── DATA TO USE

Section safety.
Context {Cmd : Type} `{!Gob Cmd, !GobOk Cmd}.
Implicit Types (rf : Raft Cmd) (w : world Cmd) (n : Z).

Definition peer_ok n (p : Z) : Prop := 0 ≤ p < n.

Definition goroutine_ok n (g : goroutine) : Prop :=
  match g with
  | GReplicate ps _ => Forall (peer_ok n) ps
  | GVote p _ _ _ => peer_ok n p
  | GHeartbeat p t => peer_ok n p ∧ 0 ≤ t
  | GStartHeartbeat => True
  end.

(** The caller of an AppendEntries call of term [t] was leader of [t] when it
    made it. *)
Definition caller_ok rf (t : Z) (args : AppendEntriesArgs Cmd) : Prop :=
  t ≤ rf.(term) ∧ (rf.(term) = t → rf.(rstate) ≠ candidate) ∧ sent_ok rf t args.

Definition body_ok n (b : rpc Cmd) : Prop :=
  match b with
  | CAppendEntries args _ rest r =>
    Forall (peer_ok n) rest ∧
    match r with Some r => reply_ok args r | None => True end
  | CHeartbeat _ t _ => 0 ≤ t
  | CRequestVote _ _ _ _ => True
  end.

Definition waiting_ok (b : rpc Cmd) rf : Prop :=
  match b with
  | CAppendEntries args t _ _ => caller_ok rf t args
  | _ => True
  end.

Definition call_ok n (nds : gmap Z (node Cmd)) (c : call Cmd) : Prop :=
  peer_ok n c.(src) ∧ peer_ok n c.(dst) ∧ body_ok n c.(body) ∧
  (c.(waiting) = true → ∀ nd, nds !! c.(src) = Some nd → waiting_ok c.(body) nd.(raft)).

Definition member_ok n (i : Z) (nd : node Cmd) : Prop :=
  node_ok n nd.(raft) ∧ nd.(raft).(me) = i ∧ Forall (goroutine_ok n) nd.(threads).

Record world_ok n w : Prop := {
  wo_dom i : is_Some (w.(nodes) !! i) ↔ peer_ok n i;
  wo_nodes i nd : w.(nodes) !! i = Some nd → member_ok n i nd;
  wo_calls c : c ∈ w.(calls) → call_ok n w.(nodes) c
}.

Lemma waiting_ok_evolves b rf rf' : evolves rf rf' → waiting_ok b rf → waiting_ok b rf'.
Proof.
  intros [_ _ Ht Hc Hl]. destruct b as [| |args t rest r]; simpl; try done.
  intros (Hle & Hnc & Hs). split_and!; [lia| |].
  - intros <- ?. apply Hnc; [lia|]. apply Hc; [lia|done].
  - intros Hlead <-. assert (term rf = term rf') as Heq by lia.
    destruct (Hl (eq_sym Heq) Hlead) as [Hcand|[Hlead' Hpre]].
    + by destruct (Hnc Heq).
    + destruct (Hs Hlead' Heq) as [? ?]. split; [done|].
      apply prefix_length in Hpre. unfold len in *. lia.
Qed.

Lemma call_ok_evolves n nds i nd nd' c :
  nds !! i = Some nd → evolves nd.(raft) nd'.(raft) →
  call_ok n nds c → call_ok n (<[i := nd']> nds) c.
Proof.
  intros Hi He (? & ? & ? & Hw). split_and!; [done..|].
  intros Hwait nd1. rewrite lookup_insert_Some. intros [[-> <-]|[? ?]]; [|by eauto].
  eapply waiting_ok_evolves; eauto.
Qed.

(** The frame of a step: node [i] evolves, the calls change. *)
Lemma world_ok_update n w i nd nd' cs ms :
  world_ok n w → w.(nodes) !! i = Some nd →
  member_ok n i nd' → 
  (∀ c, c ∈ cs → call_ok n (<[i := nd']> w.(nodes)) c) →
  world_ok n (mkWorld (<[i := nd']> w.(nodes)) cs ms).
Proof.
  intros [Hd Hn _] Hi Hm Hc. split; simpl; [| |done].
  - intros j. rewrite <- Hd, lookup_insert_is_Some'. split; [|by right].
    intros [<-|]; [|done]. by eexists.
  - intros j ndj. rewrite lookup_insert_Some. intros [[<- <-]|[? ?]]; eauto.
Qed.

(** The same for a step that leaves the calls alone. *)
Lemma world_ok_node n w i nd nd' ms :
  world_ok n w → w.(nodes) !! i = Some nd → evolves nd.(raft) nd'.(raft) →
  node_ok n nd'.(raft) → Forall (goroutine_ok n) nd'.(threads) →
  world_ok n (mkWorld (<[i := nd']> w.(nodes)) w.(calls) ms).
Proof.
  intros Hw Hi He Hok Ht. eapply world_ok_update; [done..| |].
  - split_and!; [done| |done]. rewrite (ev_me _ _ He). by apply (wo_nodes n w Hw i nd).
  - intros c Hc. eapply call_ok_evolves; eauto. by apply Hw.
Qed.

(** *** The goroutines critical sections start *)

Lemma otherPeers_ok n rf : len rf.(peers) = n → Forall (peer_ok n) (otherPeers rf).
Proof.
  intros <-. apply Forall_forall. by intros p [_ Hp%elem_of_range]%list_elem_of_filter.
Qed.

Lemma fmap_gs n rf (f : Z → goroutine) :
  len rf.(peers) = n → (∀ p, peer_ok n p → goroutine_ok n (f p)) →
  Forall (goroutine_ok n) (f <$> otherPeers rf).
Proof.
  intros H Hf. apply Forall_fmap. eapply Forall_impl; [by apply otherPeers_ok|]. exact Hf.
Qed.

Lemma becomeLeader_gs n rf rf' gs :
  len rf.(peers) = n → becomeLeaderLocked rf = Some (rf', gs) → Forall (goroutine_ok n) gs.
Proof.
  intros H (_ & _ & _ & _ & _ & _ & _ & ->)%becomeLeader_shape.
  apply Forall_singleton. by apply otherPeers_ok.
Qed.

Lemma StartElection_gs n env rf rf' gs :
  len rf.(peers) = n → StartElection env rf = Some (rf', gs) → Forall (goroutine_ok n) gs.
Proof.
  unfold StartElection. intros H (t & _ & Hs)%bind_Some. case_decide.
  - by eapply becomeLeader_gs in Hs.
  - simplify_eq. by apply fmap_gs.
Qed.

Lemma voteReply_gs n env t m r rf rf' gs :
  len rf.(peers) = n → voteReply env t m r rf = Some (rf', gs) → Forall (goroutine_ok n) gs.
Proof.
  intros H. unfold voteReply. repeat case_match; intros Hs; simplify_eq; [constructor| |constructor..].
  apply bind_Some in Hs as ([rf1 gs1] & Hb & ?). simplify_eq.
  apply Forall_app. split; [by eapply becomeLeader_gs in Hb|]. by apply Forall_singleton.
Qed.

Lemma lifeAct_gs n env s rf rf' gs :
  node_ok n rf → lifeAct env s rf = Some (rf', gs) → Forall (goroutine_ok n) gs.
Proof.
  intros H. unfold lifeAct. case_match; intros Hs.
  - eapply StartElection_gs; [apply H|done].
  - injection Hs as <- <-. apply fmap_gs; [apply H|]. intros p Hp. split; [done|apply H].
  - simplify_eq. constructor.
Qed.

Lemma Start_gs n command rf rf' r gs :
  len rf.(peers) = n → Start command rf = Some (rf', r, gs) → Forall (goroutine_ok n) gs.
Proof.
  intros H. unfold Start. case_decide; [intros; simplify_eq; constructor|].
  intros (mi & _ & (ni & _ & ?)%bind_Some)%bind_Some. simplify_eq.
  apply fmap_gs; [done|]. intros. by apply Forall_singleton.
Qed.

Lemma tryAdvanceCommit_gs n rf rf' gs :
  len rf.(peers) = n → tryAdvanceCommitLocked rf = Some (rf', gs) → Forall (goroutine_ok n) gs.
Proof.
  intros H. unfold tryAdvanceCommitLocked. intros ([N|] & _ & ?)%bind_Some; simplify_eq; [|constructor].
  apply fmap_gs; [done|]. intros. by apply Forall_singleton.
Qed.

Lemma replicateReply_gs n env p t args r rf rf' gs :
  len rf.(peers) = n → replicateReply env p t args r rf = Some (rf', ReplReturn gs) →
  Forall (goroutine_ok n) gs.
Proof.
  intros H. unfold replicateReply.
  case_decide; [intros; simplify_eq; constructor|].
  case_decide; [intros; simplify_eq; constructor|].
  case_match.
  - intros (cur & _ & (rf1 & Hrf & ([rf2 gs2] & Hadv & ?)%bind_Some)%bind_Some)%bind_Some.
    simplify_eq. eapply tryAdvanceCommit_gs; [|done].
    case_decide; [apply bind_Some in Hrf as (? & _ & (? & _ & ?)%bind_Some)|]; by simplify_eq.
  - intros (x & _ & (ni & _ & (rf1 & _ & ?)%bind_Some)%bind_Some)%bind_Some. by simplify_eq.
Qed.

(** The arguments [replicateBegin] makes are in the leader's log. *)
Lemma replicateBegin_caller p t rf rf' args :
  rf.(log) ≠ [] → replicateBegin p t rf = Some (rf', Some args) →
  caller_ok rf' t args ∧ rf'.(rstate) = leader ∧ rf'.(term) = t.
Proof.
  intros Hlog. unfold replicateBegin. case_decide as Hs; [by intros|].
  assert (rstate rf = leader ∧ term rf = t) as [Hl <-].
  { destruct (decide (rstate rf = leader)); destruct (decide (term rf = t)); tauto. }
  intros (next & _ & ([n' rf1] & H1 & (es & Hes & H2)%bind_Some)%bind_Some)%bind_Some.
  simplify_eq. apply slice_from_Some in Hes as [Hn ->].
  assert (log rf' = log rf ∧ term rf' = term rf ∧ rstate rf' = leader ∧ 1 ≤ n') as (Hlg & Ht & Hr & Hge).
  { case_decide; [apply bind_Some in H1 as (? & _ & ?)|]; simplify_eq; split_and!; auto with lia. }
  unfold caller_ok, sent_ok. simpl. rewrite Ht, Hr, len_drop by (rewrite Hlg in *; lia).
  split_and!; try done; try lia.
Qed.

(** *** Every step preserves [world_ok] and none panics *)

Definition outcome_ok n (o : outcome (world Cmd)) : Prop :=
  match o with Done w' => world_ok n w' | Disabled => True | Panicked => False end.

Lemma enabled_ok {A} n (o : option A) k :
  (∀ a, o = Some a → outcome_ok n (k a)) → outcome_ok n (outcome_bind (enabled o) k).
Proof. intros H. destruct o; simpl; auto. Qed.

Lemma run_thread_ok n w i nd k g env :
  world_ok n w → w.(nodes) !! i = Some nd → nd.(threads) !! k = Some g →
  outcome_ok n (step w (LRun i k env)).
Proof.
  intros Hw Hi Hg. simpl. rewrite Hi. simpl. rewrite Hg. simpl.
  pose proof (wo_nodes _ _ Hw _ _ Hi) as (Hok & Hme & Hth).
  assert (peer_ok n i) as Hpi by (apply (wo_dom _ _ Hw); by eexists).
  assert (goroutine_ok n g) as Hgok by (by eapply Forall_lookup_1).
  assert (Forall (goroutine_ok n) (delete k (threads nd))) as Hth' by (by apply Forall_delete).
  assert (∀ rf gs cs, evolves nd.(raft) rf → node_ok n rf → Forall (goroutine_ok n) gs →
    (∀ c, c ∈ cs → call_ok n (<[i := update (drop_thread k nd) rf gs]> w.(nodes)) c) →
    world_ok n (set_calls (w.(calls) ++ cs)
                  (set_node i (update (drop_thread k nd) rf gs) w))) as Hgen.
  { intros rf gs cs He Hrf Hgs Hcs. unfold set_calls, set_node. simpl.
    eapply world_ok_update; [done..| |].
    - split_and!; simpl; [done|rewrite (ev_me _ _ He); done|by apply Forall_app].
    - intros c [Hc|Hc]%elem_of_app; [|by apply Hcs].
      eapply call_ok_evolves; [done| |by apply Hw]. done. }
  assert (∀ b p rf gs, body_ok n b → peer_ok n p → waiting_ok b rf →
    ∀ c, c ∈ [mkCall i p true b] → call_ok n (<[i := update (drop_thread k nd) rf gs]> w.(nodes)) c)
    as Hone.
  { intros b p rf gs Hb Hp Hwt c ->%list_elem_of_singleton. split_and!; simpl; [done..|].
    intros _ nd'. rewrite lookup_insert_eq. by intros [= <-]. }
  destruct g as [[|p ps] t|p args t m|p t|]; simpl in *.
  - apply Hgen; [apply evolves_refl|done|constructor|]. by intros c Hc%elem_of_nil.
  - apply Forall_cons in Hgok as [Hp Hps].
    destruct (replicateBegin_ok n p t (raft nd)) as (rf & a & Hb & Hrf); [done..|].
    rewrite Hb. simpl. pose proof (replicateBegin_evolves _ _ _ _ _ Hb) as [He _].
    destruct a as [args|]; simpl.
    + apply replicateBegin_caller in Hb as [Hc _]; [|apply Hok].
      apply Hgen; [done..|constructor|]. by apply Hone.
    + apply Hgen; [done..|by constructor|]. by intros c Hc%elem_of_nil.
  - apply Hgen; [apply evolves_refl|done|constructor|]. by apply Hone.
  - destruct Hgok. apply Hgen; [apply evolves_refl|done|constructor|]. by apply Hone.
  - apply Hgen; [apply (StartHeartbeat_evolves env)|by apply (StartHeartbeat_ok n env)| |].
    + apply fmap_gs; [apply Hok|]. intros p Hp. split; [done|apply Hok].
    + by intros c Hc%elem_of_nil.
Qed.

────

Filtering the entries above by the word "pose", copy each line that matches.

REPLY:
  pose proof (wo_nodes _ _ Hw _ _ Hi) as (Hok & Hme & Hth).
    rewrite Hb. simpl. pose proof (replicateBegin_evolves _ _ _ _ _ Hb) as [He _].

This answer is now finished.